Member of the New York State Assembly from the 1st district
- Incumbent
- Assumed office January 1, 2025
- Preceded by: Fred Thiele

Personal details
- Party: Democratic
- Education: State University of New York at Cortland (BA) Stony Brook University (MA)
- Committees: Environmental Conservation, Local Governments, Agriculture, Alcoholism & Drug Abuse, Agriculture
- Website: https://nyassembly.gov/mem/Tommy-John-Schiavoni

= Tommy John Schiavoni =

American politician

Tommy John Schiavoni is an American politician representing the 1st District of the New York State Assembly since 2025. A Democrat, he represents part of Suffolk County, including the towns of Southampton, East Hampton, Shelter Island, Southold, and part of Brookhaven. Schiavoni represents a region commonly known as the "East End" of Long Island.

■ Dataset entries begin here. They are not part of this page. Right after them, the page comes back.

(** *** Titles, log rows and unreadable playlists *)

(** X14. Towards Spotify there is no fallback title: every creation call
    of [generate_spotify_playlist] is made for the current user and carries
    the parsed title as it is, the empty title included, with the fixed
    description. *)
Theorem X14_spotify_title_is_passed_on (E : Env) (url : string) (w : World) :
  Forall (plain_creation E url) (generate_spotify_playlist E url w).2.
Proof.
  assert (Hconversion :
    emits (plain_creation E url) (spotify_conversion E (strip_qs E url))).
  { unfold spotify_conversion. cbv zeta.
    apply emits_bind; [by apply emits_call | intros _].
    apply emits_bind_call; [exact I | intros uid Huser].
    apply emits_bind_call; [exact I | intros data Hdata].
    apply emits_bind; [by apply emits_spotify_loop | intros l].
    apply emits_spotify_finish; try done.
    split; [assumption |]. split; [reflexivity | by exists data]. }
  assert (Hemits : emits (plain_creation E url)
                     (generate_spotify_playlist E url)).
  { unfold generate_spotify_playlist. through; try exact I; apply Hconversion. }
  apply Hemits.
Qed.

Lemma calls_none {A} (p : Event -> bool) (m : M A) :
  emits (fun e => p e = false) m -> calls_at_most p 0 m.
Proof. intros Hm w. by rewrite (filter_none _ _ (Hm w)). Qed.

Lemma calls_bind {A B} (p : Event -> bool) (m : M A) (f : A -> M B) a b :
  calls_at_most p a m -> (forall x, calls_at_most p b (f x)) ->
  calls_at_most p (a + b) (bind m f).
Proof.
  intros Hm Hf w. unfold bind. specialize (Hm w).
  destruct (m w) as [[[x|r] w1] ev1]; simpl in *; [| lia].
  specialize (Hf x w1). destruct (f x w1) as [[r2 w2] ev2]; simpl in *.
  rewrite List.filter_app, length_app. lia.
Qed.

Lemma calls_call {A} (p : Event -> bool) ev (r : reply A) :
  calls_at_most p 1 (call ev r).
Proof. intros w. destruct r; simpl; destruct (p ev); simpl; lia. Qed.

Lemma rows_spotify_finish E url uid data l :
  calls_at_most is_playlist_row 1 (spotify_finish E url uid data l).
Proof.
  unfold spotify_finish. cbv zeta.
  apply (calls_bind _ _ _ 0 1);
    [apply calls_none, emits_spotify_submit; done | intros playlist_url].
  apply (calls_bind _ _ _ 1 0); [apply calls_call | intros _].
  apply calls_none. through; try reflexivity. by apply emits_save_if_any.
Qed.

Lemma rows_generate_spotify_playlist E url :
  calls_at_most is_playlist_row 1 (generate_spotify_playlist E url).
Proof.
  assert (Hconversion : forall key,
    calls_at_most is_playlist_row 1 (spotify_conversion E key)).
  { intros key. unfold spotify_conversion. cbv zeta.
    apply (calls_bind _ _ _ 0 1);
      [apply calls_none; by apply emits_call | intros _].
    apply (calls_bind _ _ _ 0 1);
      [apply calls_none; by apply emits_call | intros uid].
    apply (calls_bind _ _ _ 0 1);
      [apply calls_none; by apply emits_call | intros data].
    apply (calls_bind _ _ _ 0 1);
      [apply calls_none; by apply emits_spotify_loop | intros l].
    apply rows_spotify_finish. }
  unfold generate_spotify_playlist. cbv zeta.
  apply (calls_bind _ _ _ 0 1);
    [apply calls_none; by apply emits_logger_info | intros _].
  destruct (negb (DEBUG E)); [| apply Hconversion].
  apply (calls_bind _ _ _ 0 1);
    [apply calls_none; by apply emits_cache_contains | intros hit].
  destruct hit; [| apply Hconversion].
  intros w. simpl. lia.
Qed.

(** X15. Only conversions towards Spotify are logged:
    [generate_applemusic_playlist] never writes a row of created playlists,
    and [generate_spotify_playlist] writes one at most, none on a cache
    hit. *)
Theorem X15_playlist_rows (E : Env) (url token u : string) (w : World) :
  List.filter is_playlist_row (generate_applemusic_playlist E url token w).2
  = [] /\
  length (List.filter is_playlist_row (generate_spotify_playlist E url w).2)
  <= 1 /\
  (DEBUG E = false -> cache_live w (strip_qs E url) = Some u ->
   List.filter is_playlist_row (generate_spotify_playlist E url w).2 = []).
Proof.
  split; [| split].
  - apply filter_none.
    assert (Hemits : emits (fun e => is_playlist_row e = false)
                       (generate_applemusic_playlist E url token)).
    { unfold generate_applemusic_playlist. through; try reflexivity.
      - by apply emits_applemusic_loop.
      - by apply emits_applemusic_finish. }
    apply Hemits.
  - apply rows_generate_spotify_playlist.
  - intros Hdebug Hlive. by rewrite (spotify_cached_run _ _ _ _ Hdebug Hlive).
Qed.

Lemma X15_playlist_rows_witness :
  List.filter is_playlist_row
    (generate_spotify_playlist example_env example_url cached_world).2 = [].
Proof.
  destruct (X15_playlist_rows example_env example_url "token"
              example_playlist_url cached_world) as (_ & _ & Hhit).
  apply Hhit; reflexivity.
Defined.

Lemma untitled_playlist_example :
  List.filter is_creation
    (generate_spotify_playlist untitled_env example_url fresh_world).2
  = [SpUserPlaylistCreate "me" "" description] /\
  List.filter is_creation
    (generate_applemusic_playlist untitled_env example_url "token"
       fresh_world).2
  = [AmUserPlaylistCreate "Untitled" description ["a1"]].
Proof. split; reflexivity. Qed.

(** X16. A playlist the parser cannot read costs no call to the
    destination: the parser's exception leaves either task as it is, before
    any search, progress report or playlist creation, and the world is
    unchanged.  [generate_applemusic_playlist] has not even asked for its
    client by then. *)
Theorem X16_unreadable_playlist (E : Env) (url token uid : string)
    (w : World) (e : exn) :
  (cache_miss E url w ->
   get_spotify_client E = Ok tt ->
   sp_current_user E = Ok uid ->
   AppleMusicParser_extract_data E (strip_qs E url) = Err e ->
   generate_spotify_playlist E url w
   = (Raises (Exn e), w,
      LoggerInfo (GeneratingSpotify (strip_qs E url)) ::
      (if DEBUG E then [] else [CacheContains (strip_qs E url)]) ++
      [GetSpotifyClient; SpCurrentUser; AppleMusicParse (strip_qs E url)])) /\
  (SpotifyParser_extract_data E (strip_qs E url) = Err e ->
   generate_applemusic_playlist E url token w
   = (Raises (Exn e), w,
      [LoggerInfo (GeneratingAppleMusic (strip_qs E url));
       SpotifyParse (strip_qs E url)])).
Proof.
  split.
  - intros Hmiss Hclient Huser Hdata.
    rewrite (generate_spotify_playlist_miss _ _ _ Hmiss).
    unfold spotify_conversion, bind, call.
    by rewrite Hclient, Huser, Hdata.
  - intros Hdata. unfold generate_applemusic_playlist, bind, logger_info, call.
    by rewrite Hdata.
Qed.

A life-long resident of the East End, Schiavoni is a former educator of over thirty years. He taught U.S. History & Government and Economics in the Center Moriches School District from 1988 until retirement in 2018.

== Political career ==
Schiavoni is a former member of the Southampton Town Council, where he served for just under two terms until his election to the State Assembly In the 2024 New York State Assembly election, Schiavoni succeeded Fred Thiele.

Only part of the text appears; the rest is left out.